Authors Nishida S, Inomata Y, Hirata A 

Received 29 March 2024

Accepted for publication 6 August 2024

Published 12 August 2024 Volume 2024:18 Pages 2253—2259

DOI https://doi.org/10.2147/OPTH.S471393

Checked for plagiarism Yes

Review by Single anonymous peer review

Peer reviewer comments 3

Editor who approved publication: Dr Scott Fraser



Shohei Nishida,1 Yasuya Inomata,1 Akira Hirata2

1Inomata Eye Clinic, Kumamoto City, Kumamoto, Japan; 2Hayashi Eye Hospital, Fukuoka City, Fukuoka, Japan

Correspondence: Shohei Nishida; Yasuya Inomata, Email [email protected]; [email protected]

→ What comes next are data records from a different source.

(** After [build], [compute_output_shape] on the build-time input shape
    retraces the shapes that [build] computed. *)
Lemma compute_output_shape_built (self : block) (s : shape) (b : block) :
  build self s = Ok b ->
  exists channel_axis channelIn lg lf filters next_shape br op oc up pad crop,
    build_channels self s = Ok (channel_axis, channelIn) /\
    build_latent self channelIn = Ok (lg, lf, filters) /\
    build_branches self channelIn channel_axis filters lg next_shape = Ok br /\
    (if is_transpose (cls self) then
       exists uppool merged,
         infer_output_padding self s = Ok (op, oc) /\
         build_uppool self op s = Ok (uppool, pad, next_shape) /\
         up = Some uppool /\
         merge_compute_output_shape (left_shape br) (right_shape br)
           = Ok merged /\
         build_cropping self oc merged = Ok crop
     else next_shape = s) /\
    compute_output_shape b s =
    ('merged <- merge_compute_output_shape (left_shape br) (right_shape br) ;;
     if is_transpose (cls self) then shape_opt crop merged else Ok merged).
Proof.
  intros H; apply build_Ok in H.
  destruct H as (channel_axis & channelIn & lg & lf & filters & next_shape
                 & br & op & oc & up & pad & crop
                 & Hc & Hl & Hb & Hm & Ht & ->).
  exists channel_axis, channelIn, lg, lf, filters, next_shape, br, op, oc,
    up, pad, crop.
  split; [assumption | split; [assumption | split; [assumption |]]].
  pose proof (build_branches_Ok _ _ _ _ _ _ _ Hb)
    as (act & cfg & _ & _ & _ & _ & _ & Hmid & _ & Hls
        & s0 & s1 & s2 & Hs0 & Hs1 & Hs2 & Hs3).
  assert (Hlen : Nat.ltb (List.length s) (rank self + 2) = false).
  { unfold build_channels in Hc.
    destruct (Nat.ltb _ _); [discriminate | reflexivity]. }
  assert (Hchain : shape_middle (br_middle br) (seq 0 (Z.to_nat (depth self))) s1
                   = Ok s2).
  { rewrite Hmid, shape_middle_map, <- Hmid; exact Hs2. }
  split.
  - destruct (is_transpose (cls self)); [exact Ht | apply Ht].
  - unfold compute_output_shape.
    cbn [layers built getattr bind cls rank depth layer_uppool layer_padding
           layer_branch_left layer_dropout layer_first layer_middle
           layer_last layer_merge layer_cropping].
    destruct (is_transpose (cls self)).
    + destruct Ht as (uppool & merged & _ & Hu & -> & Hmg & _).
      apply build_uppool_Ok in Hu.
      destruct Hu as (s' & _ & Hup & _ & Hpad).
      rewrite Hlen; cbn [getattr bind]; rewrite Hup; cbn [bind].
      rewrite Hpad; cbn [bind].
      rewrite Hls; cbn [bind]; rewrite Hs0; cbn [bind]; rewrite Hs1; cbn [bind].
      rewrite Hchain; cbn [bind]; rewrite Hs3; cbn [bind merge_shape].
      reflexivity.
    + destruct Ht as (-> & _).
      cbn [bind].
      rewrite Hls; cbn [bind]; rewrite Hs0; cbn [bind]; rewrite Hs1; cbn [bind].
      rewrite Hchain; cbn [bind]; rewrite Hs3; cbn [bind merge_shape].
      destruct (merge_compute_output_shape _ _); reflexivity.
Qed.

Lemma Forall2_nth_error {A B : Type} (R : A -> B -> Prop) :
  forall (l : list A) (l' : list B),
    Forall2 R l l' ->
    forall i x y, nth_error l i = Some x -> nth_error l' i = Some y -> R x y.
Proof.
  induction 1 as [| x0 y0 l l' H0 _ IH]; intros i x y Hx Hy.
  - destruct i; discriminate.
  - destruct i as [| i].
    + injection Hx as <-; injection Hy as <-; assumption.
    + eapply IH; eassumption.
Qed.

(** The arithmetic of one axis: up-sampling by [st], padding by [p] and
    cropping by [c] turns [n] into the desired [o] when the inference used
    the factor [st]. *)
Lemma axis_arithmetic (o n st : Z) (p c : Z * Z) :
  let diff := o - n * st in
  (0 < diff -> p = (diff / 2, diff / 2 + diff mod 2) /\ c = (0, 0)) ->
  (diff < 0 ->
   c = (Z.abs diff / 2, Z.abs diff / 2 + Z.abs diff mod 2) /\ p = (0, 0)) ->
  (diff = 0 -> p = (0, 0) /\ c = (0, 0)) ->
  st * n + fst p + snd p - fst c - snd c = o.
Proof.
  intros diff Hpos Hneg Hzero.
  destruct (Z.lt_trichotomy diff 0) as [H | [H | H]].
  - destruct (Hneg H) as [-> ->]; cbn [fst snd].
    pose proof (Z.div_mod (Z.abs diff) 2 ltac:(lia)).
    rewrite Z.abs_neq in * by lia; subst diff; lia.
  - destruct (Hzero H) as [-> ->]; cbn [fst snd]; subst diff; lia.
  - destruct (Hpos ltac:(lia)) as [-> ->]; cbn [fst snd].
    pose proof (Z.div_mod diff 2 ltac:(lia)); subst diff; lia.
Qed.

Lemma split_amount_nonneg (d : Z) :
  0 < d -> 0 <= fst (split_amount d) /\ 0 <= snd (split_amount d).
Proof.
  intros H; unfold split_amount; cbn [fst snd].
  pose proof (Z.div_pos d 2 ltac:(lia) ltac:(lia)).
  pose proof (Z.mod_pos_bound d 2 ltac:(lia)); lia.
Qed.

(** X1: for [channels_last] transposed blocks with positive strides in which
    no dilation exceeds the stride of its axis, built on an input whose
    known spatial sizes are positive, the block reproduces the desired
    shape: on the build-time input shape [compute_output_shape] returns a
    shape whose spatial entries are those of [output_mshape]. *)
Theorem transpose_output_shape :
  forall (k : klass) (a : init_args) (self : block) (s : shape) (b : block)
         (m : shape) (sp_out sp_in : list dim),
    is_transpose k = true -> init k a = Ok self -> build self s = Ok b ->
    output_mshape self = Some m ->
    data_format_ self = channels_last ->
    spatial channels_last (rank self) m = Ok sp_out ->
    spatial channels_last (rank self) s = Ok sp_in ->
    Forall (fun d => forall n, d = Some n -> 0 < n) sp_in ->
    Forall (fun st => 0 < st) (strides self) ->
    Forall2 (fun st d => d <= st) (strides self) (dilation_rate self) ->
    exists out,
      compute_output_shape b s = Ok out /\
      spatial channels_last (rank self) out = Ok sp_out.
Proof.
  intros k a self s b m sp_out sp_in Hk Hi Hb Hm Hdf Hout Hin Hpos Hstpos Hdil.
  assert (Hcls : cls self = k).
  { apply init_Ok_inv in Hi.
    destruct Hi as (ks & st & dl & _ & _ & _ & _ & _ & ->); reflexivity. }
  apply compute_output_shape_built in Hb.
  destruct Hb as (channel_axis & cin & lg & lf & filters & next_shape & br
                  & op & oc & up & pad & crop & Hc & _ & Hbr & Ht & Hcomp).
  rewrite Hcls, Hk in Ht, Hcomp.
  destruct Ht as (uppool & merged & Hinf & Hu & _ & Hmg & Hcrop).
  rewrite Hmg in Hcomp; cbn [bind] in Hcomp.
  (* the up-sampled shape *)
  apply build_uppool_Ok in Hu.
  destruct Hu as (s1 & Hnew & Hup & Hpad & _).
  destruct (uppool_shape self uppool s s1 (fun _ => Hdf) Hnew Hup)
    as (bd & sp & c & sp1 & Hs & Hlsp & Hmul & Hs1 & Hlsp1).
  rewrite Hdf in Hs, Hs1.
  (* the inferred amounts *)
  pose proof (infer_output_padding_Ok self s m op oc Hm Hinf) as Hamounts.
  rewrite (slice_spatial _ _ _ Hout) in Hamounts.
  assert (Hslice : slice_1_m1 s = sp).
  { rewrite Hs; unfold slice_1_m1; cbn [join_shape tl]; apply removelast_last. }
  rewrite Hslice in Hamounts.
  assert (Hsp : sp_in = sp).
  { rewrite <- Hslice; symmetry; exact (slice_spatial _ _ _ Hin). }
  rewrite Hsp in Hpos; clear Hsp Hin.
  destruct Hamounts as (ps & cs & Hlps & Hlcs & Haxes & Hp0 & Hp1 & Hc0 & Hc1).
  (* the padded shape *)
  assert (Hnext : exists sp2,
             map_space dim_pad ps sp1 = Ok sp2 /\
             next_shape = join_shape channels_last bd sp2 c).
  { destruct (all_zero_dec ps) as [Hz | Hz].
    - rewrite (Hp0 Hz) in Hpad; destruct Hpad as [_ ->].
      exists sp1; split; [apply map_space_pad_zero; congruence | exact Hs1].
    - rewrite (Hp1 Hz) in Hpad; destruct Hpad as (l & Hl & _ & Hshape).
      destruct (padding_shape self _ l _ _ Hl Hshape)
        as (ps' & b' & sp0 & c' & sp2 & Hnorm & Hj & _ & Hmap & -> & _).
      apply normalize_pad_nd_pairs in Hnorm; subst ps'.
      rewrite Hdf, Hs1 in Hj.
      apply join_shape_inj in Hj; destruct Hj as [<- [<- <-]].
      exists sp2; split; [exact Hmap | rewrite Hdf; reflexivity]. }
  destruct Hnext as (sp2 & Hmap2 & ->).
  assert (Hlsp2 : List.length sp2 = rank self).
  { apply map_space_length in Hmap2; congruence. }
  (* the two branches and their merge *)
  assert (Hcin : c = Some cin).
  { unfold build_channels in Hc.
    destruct (Nat.ltb _ _); [discriminate |].
    rewrite Hs, Hdf in Hc.
    pose proof (getitem_channel channels_last bd sp c) as Hg.
    cbn [data_format_eqb] in Hg, Hc; rewrite Hg in Hc; cbn [bind] in Hc.
    destruct c; [injection Hc as _ <-; reflexivity | discriminate]. }
  subst c.
  rewrite <- Hdf in Hbr.
  destruct (branches_shapes self cin channel_axis filters lg bd sp2 br Hlsp2 Hbr)
    as (sts & sp2' & Hsts & Hst & Hleft & Hright).
  assert (sp2' = sp2) as ->.
  { unfold unit_strides in Hsts; rewrite Hcls, Hk in Hsts.
    unfold normalize_tuple in Hsts; injection Hsts as <-.
    rewrite stride_space_ones in Hst;
      [injection Hst as <-; reflexivity
      | rewrite repeat_length; symmetry; assumption
      | apply check_dl_func_repeat]. }
  rewrite Hdf in Hleft, Hright.
  rewrite Hleft, Hright in Hmg; cbn [join_shape] in Hmg.
  rewrite merge_same in Hmg; injection Hmg as <-.
  (* the cropped shape *)
  apply build_cropping_Ok in Hcrop.
  destruct Hcrop as (out & Hshape & Hcrop).
  assert (Hfinal : exists sp3,
             out = join_shape channels_last bd sp3 (Some (ofilters self)) /\
             List.length sp3 = rank self /\
             forall i v ci,
               nth_error sp2 i = Some (Some v) -> v <> 0 ->
               nth_error cs i = Some ci ->
               nth_error sp3 i = Some (Some (v - fst ci - snd ci))).
  { destruct (all_zero_dec cs) as [Hz | Hz].
    - rewrite (Hc0 Hz) in Hcrop; subst crop.
      injection Hshape as <-.
      exists sp2; split; [reflexivity | split; [assumption |]].
      intros i v ci Hv _ Hci.
      rewrite Forall_forall in Hz.
      rewrite (Hz ci (nth_error_In _ _ Hci)); cbn [fst snd].
      rewrite Hv; do 2 f_equal; lia.
    - rewrite (Hc1 Hz) in Hcrop; destruct Hcrop as (l & Hl & ->).
      cbn [shape_opt] in Hshape.
      destruct (cropping_shape self _ l _ _ Hl Hshape)
        as (cs' & b' & sp0 & c' & sp3 & Hnorm & Hj & _ & Hmap & -> & Hl3).
      apply normalize_pad_nd_pairs in Hnorm; subst cs'.
      apply (join_shape_inj channels_last bd b' sp2 sp0) in Hj.
      destruct Hj as [<- [<- <-]].
      exists sp3; split; [reflexivity | split; [assumption |]].
      intros i v ci Hv Hne Hci.
      destruct (map_space_nth _ _ _ _ Hmap i _ Hv) as (c' & Hc' & H3).
      rewrite Hci in Hc'; injection Hc' as <-.
      rewrite H3; destruct (Nat.eqb (rank self) 2);
        cbn [dim_crop dim_crop_2d option_map]; [| reflexivity].
      apply Z.eqb_neq in Hne; rewrite Hne; reflexivity. }
  destruct Hfinal as (sp3 & -> & Hlsp3 & Hnth3).
  exists (join_shape channels_last bd sp3 (Some (ofilters self))).
  split; [rewrite Hcomp; exact Hshape |].
  unfold spatial; rewrite split_join by assumption; cbn [bind].
  f_equal; apply nth_error_ext; intros i.
  assert (Hlout : List.length sp_out = rank self).
  { unfold spatial in Hout; inv_bind Hout; destruct x as [[b0 sp0] c0].
    injection Hout as <-; apply split_shape_Ok in E; apply E. }
  destruct (Nat.lt_ge_cases i (rank self)) as [Hlt | Hge].
  - destruct (Haxes i Hlt)
      as (o & n & st & d & Ho & Hn & Hsti & Hdi & p & ci & Hpi & Hci & Hcases).
    rewrite Ho.
    destruct (map_space_nth _ _ _ _ Hmul i _ Hn) as (st' & Hst' & H1).
    rewrite Hsti in Hst'; injection Hst' as <-.
    destruct (map_space_nth _ _ _ _ Hmap2 i _ H1) as (p' & Hp' & H2).
    rewrite Hpi in Hp'; injection Hp' as <-.
    cbn [dim_mul dim_pad option_map] in H2.
    pose proof (Forall2_nth_error _ _ _ Hdil i st d Hsti Hdi) as Hle.
    cbv zeta in Hcases; rewrite Z.max_l in Hcases by exact Hle.
    destruct Hcases as (Hdpos & Hdneg & Hdzero).
    assert (Hn0 : 0 < n).
    { rewrite Forall_forall in Hpos.
      apply (Hpos (Some n) (nth_error_In _ _ Hn)); reflexivity. }
    assert (Hst0 : 0 < st).
    { rewrite Forall_forall in Hstpos.
      apply (Hstpos st (nth_error_In _ _ Hsti)). }
    assert (Hp00 : 0 <= fst p /\ 0 <= snd p).
    { destruct (Z_lt_le_dec 0 (o - n * st)) as [Hd | Hd].
      - destruct (Hdpos Hd) as [-> _]; apply (split_amount_nonneg _ Hd).
      - destruct (Z.eq_dec (o - n * st) 0) as [Hd0 | Hd0].
        + destruct (Hdzero Hd0) as [-> _]; cbn [fst snd]; lia.
        + destruct (Hdneg ltac:(lia)) as [_ ->]; cbn [fst snd]; lia. }
    rewrite (Hnth3 i _ ci H2) by (assumption || nia).
    do 2 f_equal; apply axis_arithmetic; assumption.
  - unfold dim in *.
    transitivity (@None (option Z)).
    + apply nth_error_None; lia.
    + symmetry; apply nth_error_None; lia.
Qed.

Purpose: We examined differences in the accuracy of three intraocular lens (IOL) calculation formulas: the traditional Sanders-Retzlaff-Kraff/Theoretical (SRK/T) formula; the Barrett Universal II (BU II) formula, which is a new-generation IOL calculation formula; and the postoperative spherical equivalent prediction using artificial intelligence and linear algorithms developed by Debellemanière, Gatinel, and Saad formula (PEARL-DGS [PEARL]) formula, and evaluated factors that cause postoperative refractive error (PE).
Patients and Methods: The study included 205 patients (205 eyes) with a mean age of 75.2 ± 8.7 years who underwent cataract surgery at our institution from December 2018 to October 2023. The PE of the three IOL calculation formulas was calculated and compared. Multivariate logistic regression analysis was performed with a PE higher than ± 0.50 D as the dependent variable, and age, sex, axial length (AL), mean keratometry (mean K), anterior chamber depth (ACD), lens thickness (LT), and white-to-white (WTW) as independent variables.
Results: The mean PE (ME) ± standard deviation of the SRK/T, BU II, and PEARL formulas was 0.11 ± 0.52, 0.11 ± 0.50, and 0.21 ± 0.50 D, respectively. MEs of the three IOL calculation formulas were significantly different from 0 (p < 0.01). The median absolute error (MedAE) was not significantly different among the three IOL calculation formulas (p = 0.83). The percentage of PE within ± 0.50 D was not significantly different among the three IOL calculation formulas (p = 0.13). Multivariate logistic regression analysis showed that the significantly associated factors with PE higher than ± 0.50 D were AL, ACD, and LT for the SRK/T formula, sex and LT for the BU II formula, and LT for the PEARL formula (all p < 0.05).
Conclusion: In the BU II and PEARL formulas, AL was excluded as a factor affecting PE, indicating that LT was a risk factor.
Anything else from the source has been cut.